_About this exercise_
Starting with the line that contains "destruct ev; cbn" and stopping after the line that contains "[fst snd]. split.", return each line below exactly as written, with no others.

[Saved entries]

--- START ---

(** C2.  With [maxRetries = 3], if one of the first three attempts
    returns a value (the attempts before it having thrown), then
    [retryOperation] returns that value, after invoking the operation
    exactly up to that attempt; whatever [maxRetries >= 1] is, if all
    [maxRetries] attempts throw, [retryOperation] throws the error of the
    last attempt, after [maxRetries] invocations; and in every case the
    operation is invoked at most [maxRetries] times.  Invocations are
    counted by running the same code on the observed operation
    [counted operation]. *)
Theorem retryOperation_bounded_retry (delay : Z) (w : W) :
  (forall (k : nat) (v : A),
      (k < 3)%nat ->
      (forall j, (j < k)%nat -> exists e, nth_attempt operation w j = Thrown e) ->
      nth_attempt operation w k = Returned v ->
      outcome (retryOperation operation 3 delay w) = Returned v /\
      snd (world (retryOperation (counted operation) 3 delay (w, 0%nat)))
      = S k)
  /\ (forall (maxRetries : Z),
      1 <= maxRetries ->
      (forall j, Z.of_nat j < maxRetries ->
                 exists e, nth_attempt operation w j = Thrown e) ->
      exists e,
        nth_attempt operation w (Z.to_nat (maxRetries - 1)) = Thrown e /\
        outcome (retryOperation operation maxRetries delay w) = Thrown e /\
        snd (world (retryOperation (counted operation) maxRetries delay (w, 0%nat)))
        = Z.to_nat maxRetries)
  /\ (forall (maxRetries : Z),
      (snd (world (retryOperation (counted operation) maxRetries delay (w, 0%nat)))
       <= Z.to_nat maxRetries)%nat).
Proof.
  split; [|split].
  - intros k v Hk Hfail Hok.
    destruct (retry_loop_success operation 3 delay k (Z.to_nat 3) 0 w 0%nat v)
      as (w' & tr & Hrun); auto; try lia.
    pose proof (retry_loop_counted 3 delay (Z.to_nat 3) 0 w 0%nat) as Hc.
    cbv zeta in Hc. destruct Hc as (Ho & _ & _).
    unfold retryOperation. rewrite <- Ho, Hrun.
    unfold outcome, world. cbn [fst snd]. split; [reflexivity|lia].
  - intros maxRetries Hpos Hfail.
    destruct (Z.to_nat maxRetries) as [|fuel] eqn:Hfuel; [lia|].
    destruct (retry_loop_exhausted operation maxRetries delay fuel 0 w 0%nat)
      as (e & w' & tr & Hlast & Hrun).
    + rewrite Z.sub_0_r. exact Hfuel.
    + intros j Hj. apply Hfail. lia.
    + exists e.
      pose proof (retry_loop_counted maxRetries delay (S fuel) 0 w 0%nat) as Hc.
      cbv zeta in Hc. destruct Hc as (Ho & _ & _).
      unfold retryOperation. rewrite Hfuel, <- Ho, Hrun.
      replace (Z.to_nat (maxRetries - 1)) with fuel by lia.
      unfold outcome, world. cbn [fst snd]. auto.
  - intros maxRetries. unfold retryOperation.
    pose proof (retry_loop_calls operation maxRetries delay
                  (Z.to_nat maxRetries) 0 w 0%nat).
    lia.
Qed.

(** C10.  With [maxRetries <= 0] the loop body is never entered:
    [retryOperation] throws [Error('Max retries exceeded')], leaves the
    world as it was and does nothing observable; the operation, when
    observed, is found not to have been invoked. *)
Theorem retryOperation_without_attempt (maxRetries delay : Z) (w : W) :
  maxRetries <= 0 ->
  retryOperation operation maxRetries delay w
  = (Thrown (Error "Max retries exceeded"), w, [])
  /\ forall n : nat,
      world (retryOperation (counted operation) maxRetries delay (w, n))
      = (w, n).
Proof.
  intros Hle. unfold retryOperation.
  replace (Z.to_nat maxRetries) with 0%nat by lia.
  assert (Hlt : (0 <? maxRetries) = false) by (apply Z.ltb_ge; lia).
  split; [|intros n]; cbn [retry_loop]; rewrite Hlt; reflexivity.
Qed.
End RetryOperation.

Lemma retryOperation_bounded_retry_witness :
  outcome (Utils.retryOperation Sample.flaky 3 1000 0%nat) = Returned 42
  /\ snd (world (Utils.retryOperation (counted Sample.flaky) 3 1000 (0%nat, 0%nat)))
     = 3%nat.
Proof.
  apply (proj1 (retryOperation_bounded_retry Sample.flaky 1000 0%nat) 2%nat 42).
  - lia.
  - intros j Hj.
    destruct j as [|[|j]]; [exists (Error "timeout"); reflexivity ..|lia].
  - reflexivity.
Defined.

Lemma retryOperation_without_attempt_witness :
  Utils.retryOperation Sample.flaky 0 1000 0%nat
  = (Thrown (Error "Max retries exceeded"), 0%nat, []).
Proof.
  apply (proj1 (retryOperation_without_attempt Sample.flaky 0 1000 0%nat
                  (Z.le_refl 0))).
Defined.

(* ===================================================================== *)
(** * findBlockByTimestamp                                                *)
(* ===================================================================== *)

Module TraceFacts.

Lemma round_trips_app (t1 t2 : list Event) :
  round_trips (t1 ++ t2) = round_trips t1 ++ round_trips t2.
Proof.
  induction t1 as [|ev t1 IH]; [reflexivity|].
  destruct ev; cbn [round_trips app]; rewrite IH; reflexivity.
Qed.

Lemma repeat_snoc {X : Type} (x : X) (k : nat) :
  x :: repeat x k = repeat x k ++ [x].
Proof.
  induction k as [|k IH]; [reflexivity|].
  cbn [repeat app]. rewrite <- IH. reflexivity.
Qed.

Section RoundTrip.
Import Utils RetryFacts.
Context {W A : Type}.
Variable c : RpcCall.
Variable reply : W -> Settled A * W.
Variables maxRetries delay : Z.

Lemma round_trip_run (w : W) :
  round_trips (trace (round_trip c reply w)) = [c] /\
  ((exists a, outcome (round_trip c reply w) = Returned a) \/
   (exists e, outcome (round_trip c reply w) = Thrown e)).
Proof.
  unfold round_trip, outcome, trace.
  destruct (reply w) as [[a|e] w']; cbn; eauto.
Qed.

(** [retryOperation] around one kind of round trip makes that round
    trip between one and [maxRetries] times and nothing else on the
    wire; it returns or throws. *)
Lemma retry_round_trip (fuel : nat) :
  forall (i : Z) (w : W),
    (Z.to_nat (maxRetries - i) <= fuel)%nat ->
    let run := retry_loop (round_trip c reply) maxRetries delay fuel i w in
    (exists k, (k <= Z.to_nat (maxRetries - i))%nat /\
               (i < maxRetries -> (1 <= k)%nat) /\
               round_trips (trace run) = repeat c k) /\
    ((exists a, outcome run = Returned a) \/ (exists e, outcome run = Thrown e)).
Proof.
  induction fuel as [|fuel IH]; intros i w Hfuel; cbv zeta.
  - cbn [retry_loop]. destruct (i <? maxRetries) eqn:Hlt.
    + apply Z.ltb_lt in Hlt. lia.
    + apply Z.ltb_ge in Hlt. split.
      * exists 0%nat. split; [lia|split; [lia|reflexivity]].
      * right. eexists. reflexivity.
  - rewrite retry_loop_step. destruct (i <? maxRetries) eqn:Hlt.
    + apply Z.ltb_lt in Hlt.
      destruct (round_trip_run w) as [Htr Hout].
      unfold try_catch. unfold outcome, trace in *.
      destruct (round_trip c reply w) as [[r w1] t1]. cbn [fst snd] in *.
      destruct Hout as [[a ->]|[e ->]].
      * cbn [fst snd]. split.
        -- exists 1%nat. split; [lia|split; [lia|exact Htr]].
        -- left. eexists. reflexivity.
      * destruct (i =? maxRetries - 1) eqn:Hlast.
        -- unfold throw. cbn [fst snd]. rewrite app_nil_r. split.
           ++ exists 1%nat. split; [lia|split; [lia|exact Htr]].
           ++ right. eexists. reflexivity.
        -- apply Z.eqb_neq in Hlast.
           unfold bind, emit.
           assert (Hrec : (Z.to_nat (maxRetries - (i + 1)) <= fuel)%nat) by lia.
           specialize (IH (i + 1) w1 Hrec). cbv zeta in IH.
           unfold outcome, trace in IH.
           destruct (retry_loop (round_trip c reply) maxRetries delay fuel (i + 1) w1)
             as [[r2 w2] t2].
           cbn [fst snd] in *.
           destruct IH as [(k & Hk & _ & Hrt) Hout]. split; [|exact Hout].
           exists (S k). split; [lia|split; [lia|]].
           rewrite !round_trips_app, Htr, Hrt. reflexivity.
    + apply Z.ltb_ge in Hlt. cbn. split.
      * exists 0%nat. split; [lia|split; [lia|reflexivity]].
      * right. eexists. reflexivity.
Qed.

--- END ---

_Problem solution_
  destruct ev; cbn [round_trips app]; rewrite IH; reflexivity.
Qed.

Lemma repeat_snoc {X : Type} (x : X) (k : nat) :
  x :: repeat x k = repeat x k ++ [x].
Proof.
  induction k as [|k IH]; [reflexivity|].
  cbn [repeat app]. rewrite <- IH. reflexivity.
Qed.

Section RoundTrip.
Import Utils RetryFacts.
Context {W A : Type}.
Variable c : RpcCall.
Variable reply : W -> Settled A * W.
Variables maxRetries delay : Z.

Lemma round_trip_run (w : W) :
  round_trips (trace (round_trip c reply w)) = [c] /\
  ((exists a, outcome (round_trip c reply w) = Returned a) \/
   (exists e, outcome (round_trip c reply w) = Thrown e)).
Proof.
  unfold round_trip, outcome, trace.
  destruct (reply w) as [[a|e] w']; cbn; eauto.
Qed.

(** [retryOperation] around one kind of round trip makes that round
    trip between one and [maxRetries] times and nothing else on the
    wire; it returns or throws. *)
Lemma retry_round_trip (fuel : nat) :
  forall (i : Z) (w : W),
    (Z.to_nat (maxRetries - i) <= fuel)%nat ->
    let run := retry_loop (round_trip c reply) maxRetries delay fuel i w in
    (exists k, (k <= Z.to_nat (maxRetries - i))%nat /\
               (i < maxRetries -> (1 <= k)%nat) /\
               round_trips (trace run) = repeat c k) /\
    ((exists a, outcome run = Returned a) \/ (exists e, outcome run = Thrown e)).
Proof.
  induction fuel as [|fuel IH]; intros i w Hfuel; cbv zeta.
  - cbn [retry_loop]. destruct (i <? maxRetries) eqn:Hlt.
    + apply Z.ltb_lt in Hlt. lia.
    + apply Z.ltb_ge in Hlt. split.
      * exists 0%nat. split; [lia|split; [lia|reflexivity]].
      * right. eexists. reflexivity.
  - rewrite retry_loop_step. destruct (i <? maxRetries) eqn:Hlt.
    + apply Z.ltb_lt in Hlt.
      destruct (round_trip_run w) as [Htr Hout].
      unfold try_catch. unfold outcome, trace in *.
      destruct (round_trip c reply w) as [[r w1] t1]. cbn [fst snd] in *.
      destruct Hout as [[a ->]|[e ->]].
      * cbn [fst snd]. split.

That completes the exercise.